It’s crazy, right?
That the Dodgers’ offense would be centered around one guy? That a lineup loaded with Adrian Gonzalez, Matt Kemp, Yasiel Puig, Carl Crawford and Andre Ethier would somehow depend on one player to ignite the offense?
Yet that’s the way it seems, the Dodgers sputtering through the first third of their season with an offense hardly resembling the explosive scoring machine that was anticipated.
While waiting for Hanley Ramirez?
Manager Don Mattingly was pretty blunt about his assessment that Ramirez is what makes the Dodgers’ wheel go round, no matter how many stars shoot out as spokes.
“I think last year we probably saw it as much as anything, as Hanley goes — although Yasiel was a huge part of that last year — we kind of go, too,” Mattingly said. “We’ve gotten Hanley at times, but I don’t think he’s been as consistent as he would like to be.”
It isn’t that Ramirez has been awful. He’s been fine, which just is not what the Dodgers expect. Ramirez is batting .250 with seven home runs and 27 RBIs, the latter two both ranking third on the club.
The Dodgers expect — or at least hope — they would have the Ramirez who looked like the best player in the National League when healthy last season.
But there have only been flashes of that Ramirez this year. He’s been slowed by a sore calf, thumb and hand the first two months. In his last 18 games he’s hit .212, but with three home runs and 12 RBIs.
He went two-for-four Friday in a 2-1 loss to the Pittsburgh Pirates but afterward refused to talk to the media.
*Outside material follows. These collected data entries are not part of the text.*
(** * MEDACAP project manager: task / subtask core

    A shallow embedding of the task domain model
    ([core/domain/shared/Result.ts], [ValueObjects.ts], [core/domain/task/Task.ts],
    [SubTask.ts]), of the Knex repositories that persist it and of the
    orchestration service [core/services/TaskService.ts], together with the
    properties of that core.

    Conventions of the embedding.
    - A JavaScript [number] that the code uses as an integer (priority) is a
      [Z]; the task progress, which the store keeps as [numeric(5,2)], is a
      [Q]; a [Date] is the [Z] of its epoch milliseconds. NaN, the
      infinities and the invalid date are not values of these types: what
      the entities do with them is outside the embedding. The number that
      [Number(id)] makes of an identifier is a binary64 float ([JS.number]).
    - An [Error] is the [string] of its message.
    - [new Date()] is the explicit argument [now]; [UUID.create()] is the
      explicit argument [fresh].
    - An optional property [p?: T] is an [option T], [None] standing for
      [undefined]. *)

From Stdlib Require Import List String Ascii Bool ZArith QArith Lia DecimalString.
From Stdlib Require Import NArith Floats Uint63 Permutation.
From Stdlib Require HexadecimalString.
Import ListNotations.

Local Open Scope string_scope.
Local Open Scope Z_scope.

(* ===================================================================== *)
(** ** core/domain/shared/Result.ts *)
(* ===================================================================== *)

Definition Error := string.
“I love you guys, but not today,” Ramirez said.
Mattingly suspects it might not be coincidence that the team, like Ramirez, has struggled to get on a sustained run.
“Hanley’s been up and down, it seems like all year,” Mattingly said. “He’ll look good for a few games. He’s kind of like us as a team.
“And maybe part of the reason we’re like this as a team is that he really hasn’t been able to sustain a run. We haven’t been able to sustain a run either.”